Unfortunately, Henderson and her husband didn’t realize this until they’d already started the process of having their second child. To pay for the process, they took out $20,000 in loans—$15,000 from a personal loan at 10% interest and the rest on a credit card.
Her story isn’t unique. Couples unable to have a baby the old-fashioned way face this choice every day. So if you want to get pregnant, how much does it cost?
One round of IVF costs around $11,500 per session, and it usually takes around three sessions for women under 35 to get pregnant, and between three and six for women over 35. That means couples are paying about $30,000 or more if they use IVF to conceive.
Some insurance plans cover IVF, but this is something you need to verify beforehand or, like Henderson, you might end up with an expensive surprise.
Many people advocate for adoption instead of pursuing costly fertility treatments. What these people fail to realize is that adoption can be as expensive as a few rounds of IVF.
Adopting from the foster system may be relatively affordable (less than $1,000), but private adoption in the U.S. can cost up to $30,000, according to the Independent Adoption Center.
International adoptions are often less expensive, ranging from $11,000 to $23,000 depending on from where you adopt.
There are two types of surrogacy: traditional and gestational. Traditional surrogacy involves using the sperm from one of the parents and the egg of the surrogate. Gestational surrogacy uses the egg from the mother and sperm from the father; the surrogate simply carries the baby to term.
Surrogacy is one of the most expensive options for couples looking to have a child. The average costs range between $80,000 and $120,000, making the process a last resort for many infertile couples.
The actual act of giving birth can cost, on average, $9,600 for a vaginal birth and $15,800 for a C-section.
Unfortunately, maternal care and giving birth may not be covered if you have an individual insurance plan that was grandfathered in. You may also find yourself paying for these costs personally if you have a high-deductible policy.
Egg freezing has become more of a mainstream option for single women hoping to plan ahead for pregnancy. Unfortunately, the cost remains high.
According to the University of Southern California Fertility center, retrieving the eggs initially costs about $10,000 with an additional $500 in annual storage costs. Thawing the eggs costs another $5,000.
How people can plan ahead
If you’re struggling with infertility, you have at least one advantage in the process: You can plan ahead for pregnancy. You can set aside money tax-free that you can use for your treatments if you have an insurance plan that comes with a Health Savings Plan or Flex Spending Plan.
An HSA has no expiration date, so if you don’t end up using all the money for infertility treatments, you can use it for other medical, dental or vision expenses. An FSA doesn’t allow you to roll money over to the next year, so you have to do the math to make sure you don’t lose money or pay too much out of pocket to taxes.

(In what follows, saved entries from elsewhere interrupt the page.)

(** C5, as the code has it.  Once the data is loaded and the timeframe is not
    0, [_reset] fails with its assertion error exactly when the train rows are
    fewer than the rows of one sample, or the test rows are more than 0 and
    fewer than that; such a failure leaves [is_ready] as it was before the
    call, so on an instance that was not ready every later [_sample] fails on
    its readiness assertion and changes nothing. *)
Theorem reset_failure_keeps_readiness fn w w1 df :
  read_csv fn w = (Ok tt, w1) -> data (obj w1) = Some df ->
  timeframe (obj w) <> 0 ->
  let per_row := inject_Z (60 * timeframe (obj w)) in
  let episodeRowCount :=
    py_int (inject_Z (total_seconds (sample_duration (obj w))) / per_row) in
  let testRowCount :=
    py_round (inject_Z (total_seconds (test_period (obj w))) / per_row) in
  let trainRowCount := shape0 df - testRowCount in
  ((exists w', _reset fn w = (Raise AssertionError None, w')) <->
   (trainRowCount < episodeRowCount \/
    (0 < testRowCount /\ testRowCount < episodeRowCount))) /\
  (forall n w', _reset fn w = (Raise AssertionError n, w') ->
     is_ready (obj w') = is_ready (obj w) /\
     (is_ready (obj w) = false ->
      forall get_new sample_type b_alpha b_beta,
        _sample get_new sample_type b_alpha b_beta w' =
          (Raise AssertionError None, w'))).
Proof.
  intros Hload Hdf Htf.
  destruct (read_csv_config _ _ _ _ Hload)
    as (Etf & Edur & _ & Etest & Eready & _).
  rewrite <- Etf in Htf.
  rewrite <- Etf, <- Edur, <- Etest, <- Eready. cbv zeta.
  pose proof (reset_outcome fn w w1 df Hload Hdf Htf) as Hout.
  cbv zeta in Hout. rewrite Hout. clear Hout.
  unfold counted, rows_per.
  cbn [sample_num_records train_num_records test_num_records set_split
       set_sample_num_records set_max_deltas timeframe sample_duration
       test_period time_gap].
  set (n := py_int _). set (tn := py_round _).
  destruct (n <=? shape0 df - tn) eqn:E1; cbn [andb].
  - apply Z.leb_le in E1.
    destruct (0 <? tn) eqn:E2; cbn [negb orb].
    + apply Z.ltb_lt in E2.
      destruct (n <=? tn) eqn:E3.
      * apply Z.leb_le in E3. split.
        -- split; [intros [w' H]; discriminate | lia].
        -- intros ? ? H; discriminate.
      * apply Z.leb_gt in E3. split.
        -- split; [intros _; lia | intros _; eauto].
        -- intros n0 w' H. inversion H; subst; clear H. split; [reflexivity|].
           intros Hr ? ? ? ?. now apply sample_not_ready.
    + apply Z.ltb_ge in E2. split.
      * split; [intros [w' H]; discriminate | lia].
      * intros ? ? H; discriminate.
  - apply Z.leb_gt in E1. split.
    + split; [intros _; lia | intros _; eauto].
    + intros n0 w' H. inversion H; subst; clear H. split; [reflexivity|].
      intros Hr ? ? ? ?. now apply sample_not_ready.
Qed.
(** C9, amended.  A string of decimal digits followed by a character that
    is not a decimal digit, and not starting with [0x] or [0X], parses to
    the value of the digits, and the request is answered as the request
    for the digits alone: when a record has that value as its id the
    answer is 200 with the first such record (that very record when ids
    are unique), not the 404; when no record has it the answer is the
    404. *)
Theorem numeric_prefix_accepted
    (st : Store) (ds : jsstring) (c : code_unit) (rest : jsstring) :
  ds <> [] ->
  forallb is_decimal_digit ds = true ->
  is_decimal_digit c = false ->
  hex_prefix (ds ++ c :: rest) = false ->
  parseInt (ds ++ c :: rest) = number_value (decimal_value ds) /\
  coursesRouter (GetId (ds ++ c :: rest)) st = coursesRouter (GetId ds) st /\
  (forall r,
     In r (courses st) ->
     id_of r = VNumber (number_value (decimal_value ds)) ->
     exists r',
       coursesRouter (GetId (ds ++ c :: rest)) st = (found r', st) /\
       In r' (courses st) /\
       id_of r' = id_of r /\
       (unique_ids (courses st) -> r' = r)) /\
  (absent (number_value (decimal_value ds)) (courses st) ->
   coursesRouter (GetId (ds ++ c :: rest)) st = (not_found, st)).
Proof.
  intros Hne Hds Hc Hhex.
  assert (Hlong : parseInt (ds ++ c :: rest) = number_value (decimal_value ds)).
  { apply parseInt_decimal; auto. simpl. now rewrite Hc. }
  assert (Hshort : parseInt ds = number_value (decimal_value ds)).
  { rewrite <- (app_nil_r ds) at 1. apply parseInt_decimal; auto.
    rewrite app_nil_r. now apply digits_no_hex. }
  split; [exact Hlong|]. split; [|split].
  - simpl. now rewrite !get_by_id_run, Hlong, Hshort.
  - intros r Hin Hid.
    pose proof (matches_number_value _ r Hid) as Hm.
    destruct (find_hit _ (courses st) r Hin Hm) as [r' Hr'].
    destruct (find_some_inv _ _ _ Hr') as [Hin' Hm'].
    assert (Hid' : id_of r' = id_of r).
    { unfold matches, strict_equals_number in Hm'.
      destruct (id_of r') as [| | |n| | |]; try discriminate.
      rewrite Hid. f_equal.
      destruct n as [|a|a], (number_value (decimal_value ds)) as [|b|b];
        simpl in Hm'; try discriminate.
      - apply Bool.eqb_prop in Hm'. now subst.
      - apply Z.eqb_eq in Hm'. now subst. }
    exists r'. repeat split; auto.
    + apply get_by_id_found. now rewrite Hlong.
    + intros Huniq. now apply (unique_ids_inj (courses st)).
  - intros Habs. apply get_by_id_not_found. now rewrite Hlong.
Qed.

Lemma numeric_prefix_accepted_witness :
  parseInt (code_units "2abc") = number_value (decimal_value (code_units "2")) /\
  coursesRouter (GetId (code_units "2abc")) scenario
  = coursesRouter (GetId (code_units "2")) scenario /\
  (forall r,
     In r (courses scenario) ->
     id_of r = VNumber (number_value (decimal_value (code_units "2"))) ->
     exists r',
       coursesRouter (GetId (code_units "2abc")) scenario = (found r', scenario) /\
       In r' (courses scenario) /\
       id_of r' = id_of r /\
       (unique_ids (courses scenario) -> r' = r)) /\
  (absent (number_value (decimal_value (code_units "2"))) (courses scenario) ->
   coursesRouter (GetId (code_units "2abc")) scenario = (not_found, scenario)).
Proof.
  apply (numeric_prefix_accepted scenario (code_units "2") 97%N (code_units "bc")).
  - discriminate.
  - reflexivity.
  - reflexivity.
  - reflexivity.
Defined.

(** The request for ["2abc"] in the scenario: the parse accepts the prefix
    and the answer is the record with id 2. *)
Example numeric_prefix_scenario :
  coursesRouter (GetId (code_units "2abc")) scenario
  = (found terraform_basics, scenario).
Proof. reflexivity. Qed.

(** C10. Whatever follows it in the collection, the first record in
    dataset order whose id equals the parsed identifier is the one
    returned, records with the same id after it included. *)
Theorem get_by_id_first_match
    (st : Store) (s : jsstring) (pre post : list object) (r : object) :
  courses st = pre ++ r :: post ->
  absent (parseInt s) pre ->
  matches (parseInt s) r = true ->
  coursesRouter (GetId s) st = (found r, st).
Proof.
  intros Hsplit Hpre Hr.
  apply get_by_id_found. rewrite Hsplit.
  now apply find_first.
Qed.

Lemma get_by_id_first_match_witness :
  coursesRouter (GetId (code_units "2")) duplicated
  = (found terraform_basics, duplicated).
Proof.
  apply (get_by_id_first_match duplicated (code_units "2")
           [intro_to_cloud] [terraform_advanced] terraform_basics).
  - reflexivity.
  - intros c Hc. simpl in Hc. destruct Hc as [<- | []]. reflexivity.
  - reflexivity.
Defined.

(* ================================================================== *)
(** ** The concrete scenario *)

Example scenario_list :
  fst (coursesRouter GetRoot scenario)
  = {| statusCode := 200;
       body := Some (VArray [VObject intro_to_cloud; VObject terraform_basics]) |}.
Proof. reflexivity. Qed.

Example scenario_get_2 :
  fst (coursesRouter (GetId (code_units "2")) scenario) = found terraform_basics.
Proof. reflexivity. Qed.

Example scenario_get_99 :
  fst (coursesRouter (GetId (code_units "99")) scenario) = not_found.
Proof. reflexivity. Qed.

Example scenario_get_abc :
  fst (coursesRouter (GetId (code_units "abc")) scenario) = not_found.
Proof. reflexivity. Qed.

Example parseInt_samples :
  parseInt (code_units "2abc") = Finite 2 /\
  parseInt (code_units " +2.5") = Finite 2 /\
  parseInt (code_units "-7") = Finite (-7) /\
  parseInt (code_units "0x1F") = Finite 31 /\
  parseInt (code_units "0x") = NaN /\
  parseInt (code_units "") = NaN /\
  parseInt (code_units "9007199254740993") = Finite 9007199254740992.
Proof. repeat split. Qed.

(* ================================================================== *)
(** ** Further properties of the scan and of the lookup *)

Section FindMore.

Context {A : Type} (p : A -> bool).

Lemma find_split (l : list A) (x : A) :
  find p l = Some x ->
  exists pre post,
    l = pre ++ x :: post /\ (forall y, In y pre -> p y = false) /\ p x = true.
Proof.
  induction l as [|y l IH]; simpl; [discriminate|].
  destruct (p y) eqn:E.
  - intros [= ->]. exists [], l. repeat split; auto. intros z [].
  - intros H. destruct (IH H) as (pre & post & -> & Hpre & Hx).
    exists (y :: pre), post. repeat split; auto.
    intros z [<- | Hz]; auto.
Qed.

Lemma find_app (l1 l2 : list A) :
  find p (l1 ++ l2) =
    match find p l1 with
    | Some x => Some x
    | None => find p l2
    end.
Proof.
  induction l1 as [|y l1 IH]; simpl; [reflexivity|].
  destruct (p y); [reflexivity | exact IH].
Qed.

End FindMore.

Lemma Number_equal_eq (a b : number) :
  Number_equal a b = true -> a = b /\ b <> NaN.
Proof.
  destruct a as [|x|x], b as [|y|y]; simpl; try discriminate.
  - intros H. apply Bool.eqb_prop in H. subst. split; [reflexivity | discriminate].
  - intros H. apply Z.eqb_eq in H. subst. split; [reflexivity | discriminate].
Qed.

Lemma matches_id (n : number) (c : object) :
  matches n c = true -> id_of c = VNumber n /\ n <> NaN.
Proof.
  unfold matches, strict_equals_number.
  destruct (id_of c) as [| | |m| | |]; try discriminate.
  intros H. apply Number_equal_eq in H as [-> Hn]. auto.
Qed.

Lemma router_found_iff (st : Store) (s : jsstring) (c : object) :
  fst (coursesRouter (GetId s) st) = found c <->
  find (matches (parseInt s)) (courses st) = Some c.
Proof.
  simpl. rewrite get_by_id_run. simpl.
  destruct (find _ (courses st)) as [c'|].
  - split.
    + unfold json, found. simpl. intros [= ->]. reflexivity.
    + intros [= ->]. reflexivity.
  - split; discriminate.
Qed.

Lemma router_not_found_iff (st : Store) (s : jsstring) :
  fst (coursesRouter (GetId s) st) = not_found <->
  find (matches (parseInt s)) (courses st) = None.
Proof.
  simpl. rewrite get_by_id_run. simpl.
  destruct (find _ (courses st)) as [c'|].
  - split; discriminate.
  - split; reflexivity.
Qed.

Lemma find_none_absent (n : number) (cs : list object) :
  find (matches n) cs = None <-> absent n cs.
Proof.
  split.
  - intros H c Hc. destruct (matches n c) eqn:E; [|reflexivity].
    destruct (find_hit (matches n) cs c Hc E) as [y Hy]. congruence.
  - apply find_none.
Qed.

Lemma router_parse (st : Store) (s1 s2 : jsstring) :
  parseInt s1 = parseInt s2 ->
  coursesRouter (GetId s1) st = coursesRouter (GetId s2) st.
Proof.
  intros H. simpl. now rewrite !get_by_id_run, H.
Qed.

(** X1. A 200 answer of the id route carries the first record, in dataset
    order, whose id is a Number strictly equal to the parsed parameter:
    the record is in the collection, no record before it matches, and the
    parameter did not parse to NaN. *)
Theorem get_by_id_returns_first_match (st : Store) (s : jsstring) (r : object) :
  fst (coursesRouter (GetId s) st) = found r ->
  exists pre post,
    courses st = pre ++ r :: post /\
    absent (parseInt s) pre /\
    id_of r = VNumber (parseInt s) /\
    parseInt s <> NaN.
Proof.
  intros H. apply router_found_iff in H.
  destruct (find_split _ _ _ H) as (pre & post & Hsplit & Hpre & Hr).
  apply matches_id in Hr as [Hid Hnan].
  exists pre, post. auto.
Qed.

Lemma get_by_id_returns_first_match_witness :
  exists pre post,
    courses duplicated = pre ++ terraform_basics :: post /\
    absent (parseInt (code_units "2")) pre /\
    id_of terraform_basics = VNumber (parseInt (code_units "2")) /\
    parseInt (code_units "2") <> NaN.
Proof.
  apply (get_by_id_returns_first_match duplicated (code_units "2") terraform_basics).
  reflexivity.
Defined.

(** X2. The id route answers 404 exactly when no record matches the
    parsed parameter; otherwise it answers 200 with a record of the
    collection.  There is no third outcome. *)
Theorem get_by_id_404_iff_absent (st : Store) (s : jsstring) :
  (fst (coursesRouter (GetId s) st) = not_found <->
   absent (parseInt s) (courses st)) /\
  ((exists c, In c (courses st) /\ fst (coursesRouter (GetId s) st) = found c) \/
   fst (coursesRouter (GetId s) st) = not_found).
Proof.
  split.
  - rewrite router_not_found_iff. apply find_none_absent.
  - destruct (find (matches (parseInt s)) (courses st)) as [c|] eqn:E.
    + left. exists c. split.
      * now apply (find_some_inv _ _ _ E).
      * now apply router_found_iff.
    + right. now apply router_not_found_iff.
Qed.

(** X3. Strict equality does not coerce: a record whose [id] is not a
    Number (a string such as ["2"], [null], or no [id] at all) is returned
    by the id route for no parameter whatsoever, although the list route
    sends it. *)
Theorem non_number_id_unreachable (st : Store) (c : object) :
  In c (courses st) ->
  (forall n, id_of c <> VNumber n) ->
  (forall s, fst (coursesRouter (GetId s) st) <> found c) /\
  exists elements,
    body (fst (coursesRouter GetRoot st)) = Some (VArray elements) /\
    In (VObject c) elements.
Proof.
  intros Hin Hid. split.
  - intros s H. apply router_found_iff, find_some_inv in H as [_ Hm].
    apply matches_id in Hm as [Hm _]. exact (Hid _ Hm).
  - exists (map VObject (courses st)). split; [reflexivity|].
    now apply in_map.
Qed.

You can set up an HSA or FSA through your insurance plan. Talk to your HR department about setting one up and setting up automatic transfers from your paycheck.
Before you start the treatments, you should also see what kind of insurance plan you have, what they cover and what your other options are. It may be worthwhile to change your insurance policy before trying to get pregnant. Unless you have a special circumstance, you’ll have to wait until open enrollment in the fall to change your policy.
Some infertility doctors may also allow you to pay in installments. They may even be willing to negotiate if you ask. Women like Henderson who don’t have the cash for fertility treatments may also be able to take out a personal loan from a bank or put the treatments on a credit card.
But no matter how much you plan ahead, Henderson said, “You’ll never really be ready.”
“The cost of infertility is scary,” she said. “You have to know that this is what you want and confidently make the lifestyle changes necessary to make it happen.”